5 YILLIK KALKINMA PLANI BEKLENİYOR
Çin’in üst yönetiminin ekonomi ve finans öngörülerine dair fikir edinmemizi sağlayacak yegane belge ise tamamının mart ayında yayınlanması beklenen 13’üncü 5 yıllık kalkınma planı. Ekim ayında toplanan Komünist Parti’nin üzerinde anlaştığı belgenin taslağı ise genel kurul toplantısının ardından yayınlandı. Büyümede yıllık en az yüzde 6.5’lik hedefin yakalanması, inovasyon, şeffaflık, yeşil büyüme, koordinasyon, şehirleşme ve kapsayıcı büyüme öne çıkan başlıklar arasında.
Yatırımdan tüketime dayalı bir ekonomiye kayış, orta sınıf tuzağını aşmak, 2020’de yuanın liberalizasyonunun sağlanması, girişimci ruhu taşıyan yöneticilerin iş başına gelmesi, küresel piyasalara entegrasyon ise yatırımcıların dikkatini çeken konu başlıkları. 5 yıllık kalkınma planında genel olarak Şi’nin 2012’de göreve gelirken sözünü verdiği reformlara sadık kalınacağı görülebiliyor.
REFORM HALA ÖN PLANDA
Uluslararası strateji şirketi olan APCO’nun Çin uzmanı James McGregor ise kalkınma planıyla ilgili raporda püf noktasının Şi’nin daha önce de sözünü verdiği reformların yerel seviyede ne kadar gerçekleşeceği olduğunu vurguluyor. Forbes’a yazan Çin analisti Julia Coym ise “Hükümetin şimdiye kadarki açıklamaları büyük yapısal reformların yakın zamanda gerçekleşeceğine dair söz vermediği için Çin’i takip edenler nefeslerini tutmuyor” yorumuyla makalesini bitiriyor.
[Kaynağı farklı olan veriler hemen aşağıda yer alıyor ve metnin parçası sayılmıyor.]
(** 1 listens; a request arrives, and the client accepts the new identifier 3 with queue pair 7
    in its callback; 2 connects with queue pair 8. *)
Definition sample_listen : list (Z * step) :=
  on 1 [Create; Listen 2 true; Take; ListenReturn 0; Event (IW_CM_EVENT_CONNECT_REQUEST true) true; WorkStart; WorkNext; WorkTest; NewChild 3 true] ++
  on 3 [CheckChild true; Accept (Some 7); Take; AcceptReturn 0; ChildReturn 0] ++ on 1 [ChildDone; WorkDeref].

Definition sample_connect : list (Z * step) := on 2 [Create; Connect (Some 8) true; Take; ConnectReturn 0].

Definition sample_up : list (Z * step) := sample_listen ++ sample_connect ++ on 3 (one_event IW_CM_EVENT_ESTABLISHED) ++ on 2 (one_event (IW_CM_EVENT_CONNECT_REPLY 0 true)).

(** The client destroys all three. *)
Definition sample_destroy : list (Z * step) := [(1, Destroy); (2, Destroy); (3, Destroy)].

Definition destroy_connection : list step :=
  [DestroyWaited; DestroyDrop; DestroyLocked; DestroyReturn; DestroyEnd] ++ dropped_event IW_CM_EVENT_CLOSE ++ [Untake].

Definition sample_release : list (Z * step) :=
  on 1 [DestroyWaited; DestroyDrop; DestroyLocked; Untake; DestroyReturn; DestroyEnd] ++ on 2 destroy_connection ++ on 3 destroy_connection.

Definition state_after (l : list (Z * step)) : cm_ids := default ∅ (run ∅ l).

Definition sample_state : cm_ids := Eval vm_compute in state_after sample_up.
Definition sample_busy_state : cm_ids := Eval vm_compute in state_after (sample_up ++ sample_destroy).
Definition sample_end_state : cm_ids := Eval vm_compute in state_after (sample_up ++ sample_destroy ++ sample_release).

Lemma run_reachable l ids : allowedb ∅ l = true -> run ∅ l = Some ids -> reachable ids.
Proof. intros Ha%iw_allowedb_sound Hr. by exists l. Qed.

Lemma iw_sample_reachable : reachable sample_state.
Proof. apply (run_reachable sample_up); vm_compute; reflexivity. Qed.

Lemma iw_sample_busy_reachable : reachable sample_busy_state.
Proof. apply (run_reachable (sample_up ++ sample_destroy)); vm_compute; reflexivity. Qed.

(** The identifier [i] of a state. *)
Definition id_of (ids : cm_ids) (i : Z) : iwcm_id_private := from_option record iw_create_cm_id (ids !! i).

Lemma iw_cm_safe_witness : exists ids, run ∅ (sample_up ++ sample_destroy ++ sample_release) = Some ids.
Proof.
  destruct (iw_cm_safe (sample_up ++ sample_destroy ++ sample_release)) as (ids & E & _); [apply iw_allowedb_sound; vm_compute; reflexivity|]. exists ids. exact E.
Defined.

Lemma iw_client_view_witness : protocol [IW_CM_EVENT_CONNECT_REQUEST true; IW_CM_EVENT_ESTABLISHED] IW_CM_STATE_ESTABLISHED.
Proof. exact (proj1 (iw_client_view sample_state 3 (Alive (id_of sample_state 3)) iw_sample_reachable eq_refl)). Defined.

Lemma iw_event_room_witness : exists c', cm_event_handler (id_of sample_state 2) IW_CM_EVENT_DISCONNECT false = (c', 0).
Proof.
  destruct (iw_event_room sample_state 2 (id_of sample_state 2) IW_CM_EVENT_DISCONNECT false iw_sample_reachable eq_refl eq_refl) as (c' & ret & E & _ & _ & H).
  exists c'. rewrite E. f_equal. apply H. intros ->. vm_compute in E. discriminate E.
Defined.

Lemma rest_blocked c s : at_rest c -> releasing s = true -> ~ id_enabled c s.
Proof.
  intros [Hh Hk Hw Hl Hq Hwt He]. destruct c; cbn in *; subst. destruct s; try done; cbn; try naive_solver; destruct He as [->|[->| ->]]; try done; by destruct ev.
Qed.

Definition at_restb (c : iwcm_id_private) : bool :=
  c.(held) && bool_decide (c.(at_call) = NoCall) && bool_decide (c.(at_work) = Idle) && bool_decide (c.(work_list) = []) && negb c.(queued) && negb c.(wait) &&
  match c.(ep) with EpNone | EpListening | EpGone => true | _ => false end.

Definition overb (c : iwcm_id_private) : bool :=
  negb c.(held) && bool_decide (c.(work_list) = []) && bool_decide (c.(at_call) = NoCall) && bool_decide (c.(at_work) = Idle) && negb c.(queued) &&
  match c.(ep) with EpNone | EpGone => true | _ => false end && bool_decide (c.(state) = IW_CM_STATE_DESTROYING).

Definition stillb (ids : cm_ids) : bool := forallb (fun x => match x.2 with Alive c => at_restb c | Freed c => overb c end) (map_to_list ids).

Lemma still_blocked ids : stillb ids = true -> forall i s, releasing s = true -> ~ enabled ids i s.
Proof.
  unfold stillb. rewrite forallb_forall. intros Hb i s Hs He. assert (Hid : enabled_id ids i s) by (by destruct s). destruct Hid as (x & Hx & He' & _).
  specialize (Hb (i, x)). cbn [snd] in Hb. rewrite <- list_elem_of_In, elem_of_map_to_list in Hb. specialize (Hb Hx). revert He'. destruct x as [c|c]; cbn [record].
  - apply rest_blocked; [|done]. unfold at_restb in Hb. rewrite !andb_true_iff, !negb_true_iff, !bool_decide_eq_true in Hb. split; try tauto. destruct c.(ep); tauto || (by destruct Hb).
  - apply over_blocked. unfold overb in Hb. rewrite !andb_true_iff, !negb_true_iff, !bool_decide_eq_true in Hb. split; try tauto. destruct c.(ep); try tauto; by destruct Hb as [[_ ?] _].
Qed.

Lemma iw_cm_drains_witness : Z.of_nat (length sample_release) <= measure sample_busy_state /\
  forall i c, sample_end_state !! i = Some (Alive c) -> at_rest c.
Proof.
  destruct (iw_cm_drains sample_busy_state sample_release sample_end_state iw_sample_busy_reachable) as [H1 H2];
    [apply iw_allowedb_sound; vm_compute; reflexivity|repeat (constructor; [reflexivity|]); constructor|vm_compute; reflexivity|].
  split; [exact H1|]. apply H2. apply still_blocked. vm_compute. reflexivity.
Defined.

(** The run frees all three identifiers. *)
Example sample_all_freed : forallb (fun x => match x.2 with Freed _ => true | Alive _ => false end) (map_to_list sample_end_state) = true.
Proof. vm_compute. reflexivity. Qed.

(** ** Where the code fails *)

(** [iw_destroy_cm_id] returns between the critical section of [cm_close_handler] and its callback. *)
Definition late_callback_run : list (Z * step) :=
  sample_connect ++ on 2 (one_event (IW_CM_EVENT_CONNECT_REPLY 0 false)) ++
  on 2 [Event IW_CM_EVENT_CLOSE true; WorkStart; WorkNext; WorkTest; WorkProcess; Destroy; DestroyWaited; DestroyDrop; DestroyLocked; DestroyEnd; WorkCall].

(** A listener is destroyed while a connection request is in its list. *)
Definition dropped_request_run : list (Z * step) :=
  on 1 [Create; Listen 2 true; Take; ListenReturn 0; Event (IW_CM_EVENT_CONNECT_REQUEST true) true; Destroy; DestroyWaited; DestroyDrop; DestroyLocked; Untake; DestroyReturn;
        DestroyEnd; WorkStart; WorkNext; WorkTest; WorkDeref].

(** Four flaws, each shown by a run. A callback begins after [iw_destroy_cm_id] has
    returned. A connection request that is dropped is not rejected, and the copy of its private data is
    not freed. Connecting again after an error that came after the allocation of the work
    entries hits the BUG of [alloc_work_entries]. Rejecting in a wrong state clears
    IWCM_F_CONNECT_WAIT of a running connect, and disconnecting then hits a BUG. *)
Theorem iw_cm_flaws :
  (allowed ∅ late_callback_run /\ exists c, state_after late_callback_run !! 2 = Some (Alive c) /\ late c.(history) = [IW_CM_EVENT_CLOSE]) /\
  (allowed ∅ dropped_request_run /\ exists c, state_after dropped_request_run !! 1 = Some (Freed c) /\ c.(history) = [CopyData; Destroyed]) /\
  (allowed ∅ (on 2 [Create; Connect None true]) /\ is_Some (run ∅ (on 2 [Create; Connect None true])) /\
     run ∅ (on 2 [Create; Connect None true; Connect (Some 8) true]) = None) /\
  (allowed ∅ sample_connect /\ is_Some (run ∅ (sample_connect ++ on 2 [Reject])) /\ run ∅ (sample_connect ++ on 2 [Reject; Disconnect]) = None).
Proof.
  split_and!; try (apply iw_allowedb_sound; vm_compute; reflexivity); try (vm_compute; reflexivity); try (eexists; vm_compute; reflexivity).
  - exists (id_of (state_after late_callback_run) 2). split; vm_compute; reflexivity.
  - exists (id_of (state_after dropped_request_run) 1). split; vm_compute; reflexivity.
Qed.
Yatırımcıların mart ayında satır satır okuyacağı kalkınma planında reform hala en çok dikkati çeken unsur olarak ön plana çıksa da asıl iletişim reformunun ne zaman yaşanacağı merakla bekleniyor. O vakte kadar ekonomi ve finans dünyası gerek reformlar gerek para politikası konusunda satır aralarından öngörüler çıkarmaya devam edecek.